Angie@Angie's Recipes says
So bright and beautiful...and I love how moist and tender crumb is..
Kathy @ Beyond the Chicken Coop says
I have never tried a cornmeal cake! I will need to give this recipe a try. I love the orange here!
Hi Adina - you sure get five stars for all your attempts to give us the perfect polenta cake. Seriously, I am SO impressed. Thanks for not giving up. You must be tickled. This cake is absolutely gorgeous and I loved hearing about its smooth taste with no grittiness. I have some cornmeal in the cupboard but I must check if it is the right kind that does not need to be cooked for long. Your pictures are beautiful as always, nicely done!
Cheyanne @ No Spoon Necessary says
I've never had polenta in a cake before!! This is another great post on polenta, girlfriend! LOVE the orange syrup here! Looks delicious!
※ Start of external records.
(** * js-inheritance: a shallow embedding of [inheritance.js]

    The library builds classes with single inheritance on top of JavaScript
    prototype delegation.  The development below models the part of the
    JavaScript object heap the library touches (objects with own properties,
    a delegation link, and an optional callable), embeds every function of
    [inheritance.js] over that heap, and proves the properties of the
    class factory, the member installer and the super-dispatch wrapper.

    What the model covers.  The library runs in strict mode, so a function
    called without a receiver sees [undefined] as [this], and an assignment
    to a property of a primitive or to a read-only property throws.  The
    objects a program makes are ordinary: no accessors, no frozen objects;
    the only read-only properties are the ones every function has ([name],
    [length], and [caller] and [arguments], which throw on a strict
    function).  [Object.prototype] and [Function.prototype] are objects of
    the heap like any other, at the first two locations, and hold what the
    heap says they hold.  [props.hasOwnProperty] in [Helper.extend] is
    looked up on the member set, as the call on line 33 does; [toString] and
    [apply] of a function and [Object.create] are taken to be the builtins.
    Primitives carry no properties.  Numbers are integers.  The guard on
    the global [Class] that runs when the file is loaded is not part of the
    functions below. *)

From Stdlib Require Import ZArith String.
From stdpp Require Import gmap strings list pretty.

Local Open Scope string_scope.
Local Open Scope list_scope.

(** ** Values, objects and the heap *)

Abbreviation loc := nat.

(** A reference carries the callability of its target: [typeof] of a
    JavaScript object never changes after the object is created. *)
Inductive Value : Type :=
| VUndef
| VNull
| VBool (b : bool)
| VNum (z : Z)
| VStr (s : string)
| VObj (l : loc)
| VFun (l : loc).

(** What a [throw] carries.  [TypeError msg] stands for [new TypeError(msg)],
    also for the ones the engine raises itself. *)
Inductive Exn : Type :=
| TypeError (msg : string)
| JsError (msg : string)
| Thrown (v : Value).

(** What a body can ask about the properties of a value without reading
    one: [Object.prototype.hasOwnProperty.call(o, name)], [name in o],
    [Object.keys(o)], and the names [for (name in o)] visits. *)
Inductive Query : Type :=
| QHasOwn (o : Value) (name : string)
| QIn (o : Value) (name : string)
| QKeys (o : Value)
| QForIn (o : Value).

Inductive Answer : Type :=
| ABool (b : bool)
| AKeys (names : list string).

(** Function bodies are trees of heap effects; the continuation of an effect
    receives its result.  There is no [try]: the source has none. *)
Inductive Prog : Type :=
| PRet (v : Value)
| PThrow (e : Exn)
| PGet (o : Value) (name : string) (k : Value -> Prog)
| PSet (o : Value) (name : string) (v : Value) (k : Prog)
| PCall (f this : Value) (args : list Value) (k : Value -> Prog)
| PAsk (q : Query) (k : Answer -> Prog).

(** A callable: the text [toString()] returns and the body, a function of
    the receiver and the arguments. *)
Record Callable : Type := mkCallable {
  src : string;
  body : Value -> list Value -> Prog
}.

(** [hidden] lists the own properties [for ... in] does not enumerate (the
    [prototype] of a function, the [constructor] of its default prototype). *)
Record Obj : Type := mkObj {
  props : gmap string Value;
  hidden : list string;
  proto : option loc;
  code : option Callable
}.

(** The heap is the list of the objects allocated so far; a location is an
    index.  A delegation link always points to an object allocated earlier:
    the lookup follows no other link, so every chain is finite. *)
Abbreviation Heap := (list Obj).

Definition ObjectPrototype : loc := 0.
Definition FunctionPrototype : loc := 1.

Definition typeof (v : Value) : string :=
  match v with
  | VUndef => "undefined"
  | VNull => "object"
  | VBool _ => "boolean"
  | VNum _ => "number"
  | VStr _ => "string"
  | VObj _ => "object"
  | VFun _ => "function"
  end.

(** ToBoolean, as [&&] applies it. *)
Definition truthy (v : Value) : bool :=
  match v with
  | VUndef | VNull => false
  | VBool b => b
  | VNum z => negb (z =? 0)%Z
  | VStr s => negb (String.eqb s "")
  | VObj _ | VFun _ => true
  end.

Definition set_own (name : string) (v : Value) (o : Obj) : Obj :=
  mkObj (<[name := v]> (props o)) (hidden o) (proto o) (code o).

(** [[Get]] on an object: own property first, then the delegation chain. *)
Fixpoint chain_get (fuel : nat) (h : Heap) (l : loc) (name : string) : Value :=
  match fuel with
  | 0 => VUndef
  | S fuel' =>
      match h !! l with
      | None => VUndef
      | Some o =>
          match props o !! name with
          | Some v => v
          | None =>
              match proto o with
              | Some p => if (p <? l)%nat then chain_get fuel' h p name else VUndef
              | None => VUndef
              end
          end
      end
  end.

Definition lookup_prop (h : Heap) (l : loc) (name : string) : Value :=
  chain_get (S l) h l name.

(** [[HasProperty]]: the first object of the chain that defines [name]
    answers, also when the value it holds is [undefined]. *)
Fixpoint chain_has (fuel : nat) (h : Heap) (l : loc) (name : string) : bool :=
  match fuel with
  | 0 => false
  | S fuel' =>
      match h !! l with
      | None => false
      | Some o =>
          match props o !! name with
          | Some _ => true
          | None =>
              match proto o with
              | Some p => if (p <? l)%nat then chain_has fuel' h p name else false
              | None => false
              end
          end
      end
  end.

(** [[HasOwnProperty]] *)
Definition has_own (h : Heap) (l : loc) (name : string) : bool :=
  match h !! l with
  | Some o => match props o !! name with Some _ => true | None => false end
  | None => false
  end.

(** The enumerable own properties of an object, that is [Object.keys]. *)
Definition ownKeys (h : Heap) (o : Value) : list string :=
  match o with
  | VObj l | VFun l =>
      match h !! l with
      | Some ob =>
          filter (fun name => name ∉ hidden ob) (map_to_list (props ob)).*1
      | None => []
      end
  | _ => []
  end.

(** The names [for (name in o)] visits: the enumerable own properties, then
    the enumerable properties of the chain that no own property, enumerable
    or not, shadows. *)
Fixpoint chain_keys (fuel : nat) (h : Heap) (l : loc) : list string :=
  match fuel with
  | 0 => []
  | S fuel' =>
      match h !! l with
      | None => []
      | Some ob =>
          ownKeys h (VObj l)
          ++ filter (fun name => props ob !! name = None)
               match proto ob with
               | Some p => if (p <? l)%nat then chain_keys fuel' h p else []
               | None => []
               end
      end
  end.

Definition forInKeys (h : Heap) (o : Value) : list string :=
  match o with
  | VObj l | VFun l => chain_keys (S l) h l
  | _ => []
  end.

(** ** A state and exception monad for the library's own functions *)

Inductive Res (A : Type) : Type :=
| Ok (a : A) (h : Heap)
| Raise (e : Exn) (h : Heap).
Arguments Ok {A} a h.
Arguments Raise {A} e h.

Definition M (A : Type) : Type := Heap -> Res A.

Definition ret {A} (a : A) : M A := fun h => Ok a h.
Definition raise {A} (e : Exn) : M A := fun h => Raise e h.
Definition bind {A B} (m : M A) (f : A -> M B) : M B :=
  fun h => match m h with
           | Ok a h' => f a h'
           | Raise e h' => Raise e h'
           end.
Definition heap_now : M Heap := fun h => Ok h h.

Declare Scope js_scope.
Delimit Scope js_scope with js.
Notation "x <- m ;; k" := (bind m (fun x => k))
  (at level 100, m at next level, right associativity) : js_scope.
Notation "m ;;; k" := (bind m (fun _ => k))
  (at level 100, right associativity) : js_scope.
Local Open Scope js_scope.

Definition res_heap {A} (r : Res A) : Heap :=
  match r with Ok _ h => h | Raise _ h => h end.

(** [o.name] *)
Definition getProp (o : Value) (name : string) : M Value :=
  match o with
  | VUndef | VNull => raise (TypeError "cannot read properties of undefined or null")
  | VObj l | VFun l => fun h => Ok (lookup_prop h l name) h
  | _ => ret VUndef
  end.

(** The properties of a function that cannot be assigned: [name] and
    [length] are not writable, [caller] and [arguments] throw on a strict
    function, and every function of the library and of a class is strict.
    Their values are not part of the model. *)
Definition read_only_names : list string := ["name"; "length"; "caller"; "arguments"].

Definition read_only (ob : Obj) (name : string) : bool :=
  match code ob with
  | Some _ => existsb (String.eqb name) read_only_names
  | None => false
  end.

(** [o.name = v] in strict mode: assigning to a property of a primitive or
    to a read-only property is a TypeError there. *)
Definition setProp (o : Value) (name : string) (v : Value) : M unit :=
  match o with
  | VObj l | VFun l =>
      fun h => match h !! l with
               | Some ob =>
                   if read_only ob name
                   then Raise (TypeError "cannot assign to a read-only property") h
                   else Ok tt (<[l := set_own name v ob]> h)
               | None => Raise (TypeError "cannot set properties of a missing object") h
               end
  | VUndef | VNull => raise (TypeError "cannot set properties of undefined or null")
  | _ => raise (TypeError "cannot create property on a primitive")
  end.

(** The answer to a question; none writes the heap. *)
Definition query (q : Query) : M Answer :=
  match q with
  | QHasOwn o name =>
      match o with
      | VUndef | VNull =>
          raise (TypeError "cannot convert undefined or null to object")
      | VObj l | VFun l => fun h => Ok (ABool (has_own h l name)) h
      | _ => ret (ABool false)
      end
  | QIn o name =>
      match o with
      | VObj l | VFun l => fun h => Ok (ABool (chain_has (S l) h l name)) h
      | _ => raise (TypeError "cannot use 'in' on a value that is no object")
      end
  | QKeys o =>
      match o with
      | VUndef | VNull =>
          raise (TypeError "cannot convert undefined or null to object")
      | _ => fun h => Ok (AKeys (ownKeys h o)) h
      end
  | QForIn o => fun h => Ok (AKeys (forInKeys h o)) h
  end.

Definition alloc (o : Obj) : M loc := fun h => Ok (length h) (h ++ [o]).

(** A function expression: the function object and its default prototype,
    which points back through [constructor]. *)
Definition newFunction (c : Callable) : M Value :=
  fun h =>
    let f := length h in
    let p := S f in
    Ok (VFun f)
       (h ++ [mkObj {["prototype" := VObj p]} ["prototype"] (Some FunctionPrototype) (Some c);
              mkObj {["constructor" := VFun f]} ["constructor"] (Some ObjectPrototype) None]).

(** The callable behind a value, if it has one. *)
Definition callee (h : Heap) (f : Value) : option Callable :=
  match f with
  | VFun l => match h !! l with Some o => code o | None => None end
  | _ => None
  end.

(** ** Running a body *)

(** [fuel] bounds the depth of nested calls; [None] is fuel exhausted. *)
Fixpoint run (fuel : nat) : Prog -> Heap -> option (Res Value) :=
  match fuel with
  | 0 => fun _ _ => None
  | S fuel' =>
      fix go (p : Prog) (h : Heap) {struct p} : option (Res Value) :=
        match p with
        | PRet v => Some (Ok v h)
        | PThrow e => Some (Raise e h)
        | PGet o name k =>
            match getProp o name h with
            | Ok v h' => go (k v) h'
            | Raise e h' => Some (Raise e h')
            end
        | PSet o name v k =>
            match setProp o name v h with
            | Ok _ h' => go k h'
            | Raise e h' => Some (Raise e h')
            end
        | PCall f this args k =>
            match callee h f with
            | None => Some (Raise (TypeError "not a function") h)
            | Some c =>
                match run fuel' (body c this args) h with
                | Some (Ok v h') => go (k v) h'
                | Some (Raise e h') => Some (Raise e h')
                | None => None
                end
            end
        | PAsk q k =>
            match query q h with
            | Ok a h' => go (k a) h'
            | Raise e h' => Some (Raise e h')
            end
        end
  end.

(** ** The helper functions of [inheritance.js] *)

(** [Helper.isFn] *)
Definition isFn (o : Value) : bool := String.eqb (typeof o) "function".

(** [fn.toString()] of a function: its source text. *)
Definition toString (h : Heap) (fn : Value) : string :=
  match callee h fn with
  | Some c => src c
  | None => ""
  end.

(** [s.indexOf(t)] *)
Definition indexOf (s t : string) : Z :=
  match String.index 0 t s with
  | Some i => Z.of_nat i
  | None => (-1)%Z
  end.

(** [Helper.hasFnSuperCall] *)
Definition hasFnSuperCall (h : Heap) (fn : Value) : bool :=
  isFn fn && negb (indexOf (toString h fn) ".super" =? -1)%Z.
(** The durable record of one cluster incarnation. *)
Record ClusterRecord := mkClusterRecord {
  cl_cluster_id : Z;
  cl_incarnation : Z;
  cl_lifecycle : ClusterLifecycle;
  cl_health : ClusterHealthState;
  cl_location : ClusterLocation;
  cl_worker_id : Z;
  cl_worker_boot_id : Z;
  cl_capabilities : ClusterCapabilities;
  cl_capacity : ClusterCapacity;
  cl_evidence : ClusterEvidence;
  cl_registered_epoch : Z;
  cl_last_evidence_epoch : Z;
  cl_registered_at : Z;
  cl_updated_at : Z;
  cl_incarnation_started_at : Z;
  cl_live_authority : bool;
  cl_hosted_replica_count : Z;
  cl_historical_replica_count : Z;
  cl_reincarnation_count : Z
}.

#[export] Instance ClusterRecord_eta : Eta ClusterRecord := λ r,
  mkClusterRecord
    (cl_cluster_id r) (cl_incarnation r) (cl_lifecycle r) (cl_health r) (cl_location r)
    (cl_worker_id r) (cl_worker_boot_id r) (cl_capabilities r) (cl_capacity r)
    (cl_evidence r) (cl_registered_epoch r) (cl_last_evidence_epoch r) (cl_registered_at r)
    (cl_updated_at r) (cl_incarnation_started_at r) (cl_live_authority r)
    (cl_hosted_replica_count r) (cl_historical_replica_count r) (cl_reincarnation_count r).

Definition ClusterRecord_default : ClusterRecord :=
  mkClusterRecord
    0 0 CL.REGISTERED CH.UNKNOWN ClusterLocation_default 0 0 ClusterCapabilities_default
    ClusterCapacity_default ClusterEvidence_default 0 0 0 0 0 false 0 0 0.


(** ** [include/ccsf/replica.hpp] *)

(** Where a replica physically lives, with the incarnation that hosted it. *)
Record ReplicaLocation := mkReplicaLocation {
  rlo_cluster_id : Z;
  rlo_cluster_incarnation : Z;
  rlo_region : Z;
  rlo_site : Z;
  rlo_failure_domain : Z;
  rlo_descriptor : string
}.

#[export] Instance ReplicaLocation_eta : Eta ReplicaLocation := λ r,
  mkReplicaLocation
    (rlo_cluster_id r) (rlo_cluster_incarnation r) (rlo_region r) (rlo_site r)
    (rlo_failure_domain r) (rlo_descriptor r).

Definition ReplicaLocation_default : ReplicaLocation :=
  mkReplicaLocation
    0 0 0 0 0 "".

(** Verification evidence attached to a replica. *)
Record ReplicaEvidence := mkReplicaEvidence {
  re_integrity_generation : Z;
  re_compatibility_generation : Z;
  re_evidence_generation : Z;
  re_capability_generation : Z;
  re_health_generation : Z;
  re_verification_id : Z;
  re_verified_at : Z;
  re_coordinator_epoch : Z;
  re_revalidation_required : bool;
  re_integrity_evidence_present : bool;
  re_compatibility_evidence_present : bool
}.

#[export] Instance ReplicaEvidence_eta : Eta ReplicaEvidence := λ r,
  mkReplicaEvidence
    (re_integrity_generation r) (re_compatibility_generation r) (re_evidence_generation r)
    (re_capability_generation r) (re_health_generation r) (re_verification_id r)
    (re_verified_at r) (re_coordinator_epoch r) (re_revalidation_required r)
    (re_integrity_evidence_present r) (re_compatibility_evidence_present r).

Definition ReplicaEvidence_default : ReplicaEvidence :=
  mkReplicaEvidence
    0 0 0 0 0 0 0 0 false false false.

(** The durable record of one replica. *)
Record ReplicaRecord := mkReplicaRecord {
  rp_replica_id : Z;
  rp_replica_generation : Z;
  rp_state_id : Z;
  rp_state_generation : Z;
  rp_replica_set_id : Z;
  rp_replica_set_generation : Z;
  rp_location : ReplicaLocation;
  rp_lifecycle : ReplicaLifecycle;
  rp_integrity : ReplicaIntegrityState;
  rp_compatibility : ReplicaCompatibilityState;
  rp_durability : ReplicaDurabilityState;
  rp_availability : ReplicaAvailabilityState;
  rp_authority : ReplicaAuthorityState;
  rp_content_digest : Digest;
  rp_measured_digest : Digest;
  rp_digest_algorithm : IntegrityAlgorithm;
  rp_compatibility_id : Z;
  rp_compatibility_generation : Z;
  rp_compatibility_descriptor : CompatibilityDescriptor;
  rp_logical_size : SizeValue;
  rp_transferred_bytes : SizeValue;
  rp_provenance : StateProvenance;
  rp_evidence : ReplicaEvidence;
  rp_worker_id : Z;
  rp_worker_boot_id : Z;
  rp_created_epoch : Z;
  rp_last_epoch : Z;
  rp_created_at : Z;
  rp_updated_at : Z;
  rp_transfer_id : Z;
  rp_transfer_generation : Z;
  rp_operation_id : Z;
  rp_operation_generation : Z;
  rp_commit_id : Z;
  rp_attempt_count : Z;
  rp_last_error : string;
  rp_commit_recorded : bool;
  rp_counts_toward_factor : bool
}.

#[export] Instance ReplicaRecord_eta : Eta ReplicaRecord := λ r,
  mkReplicaRecord
    (rp_replica_id r) (rp_replica_generation r) (rp_state_id r) (rp_state_generation r)
    (rp_replica_set_id r) (rp_replica_set_generation r) (rp_location r) (rp_lifecycle r)
    (rp_integrity r) (rp_compatibility r) (rp_durability r) (rp_availability r)
    (rp_authority r) (rp_content_digest r) (rp_measured_digest r) (rp_digest_algorithm r)
    (rp_compatibility_id r) (rp_compatibility_generation r) (rp_compatibility_descriptor r)
    (rp_logical_size r) (rp_transferred_bytes r) (rp_provenance r) (rp_evidence r)
    (rp_worker_id r) (rp_worker_boot_id r) (rp_created_epoch r) (rp_last_epoch r)
    (rp_created_at r) (rp_updated_at r) (rp_transfer_id r) (rp_transfer_generation r)
    (rp_operation_id r) (rp_operation_generation r) (rp_commit_id r) (rp_attempt_count r)
    (rp_last_error r) (rp_commit_recorded r) (rp_counts_toward_factor r).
Cheers!
this cake looks to have an amazing texture! i think cornmeal is very underused as a dessert ingredient. 🙂
Kathryn @ Family Food on the Table says
Doesn't it feel so good to finally find the recipe you love?! Sounds like it was a lot of testing and a lot of hard work to bring us this cake - and it looks SO worth it in my opinion! Looks so light and fresh and that orange syrup? Oh yum!!! Way to stick with it - you found a winner for sure! ???
Laura Dembowski says
Cornmeal can definitely add that grit to cakes that is just unpleasant. I always use superfine and make sure there isn't too much in a recipe. The best thing I made with cornmeal was a blackberry buckle. Oh, man, was it good.
Adina, you are amazing! You should write a book about polenta! Your recipes are so creative! I love this orange cake idea as much as savoury dishes.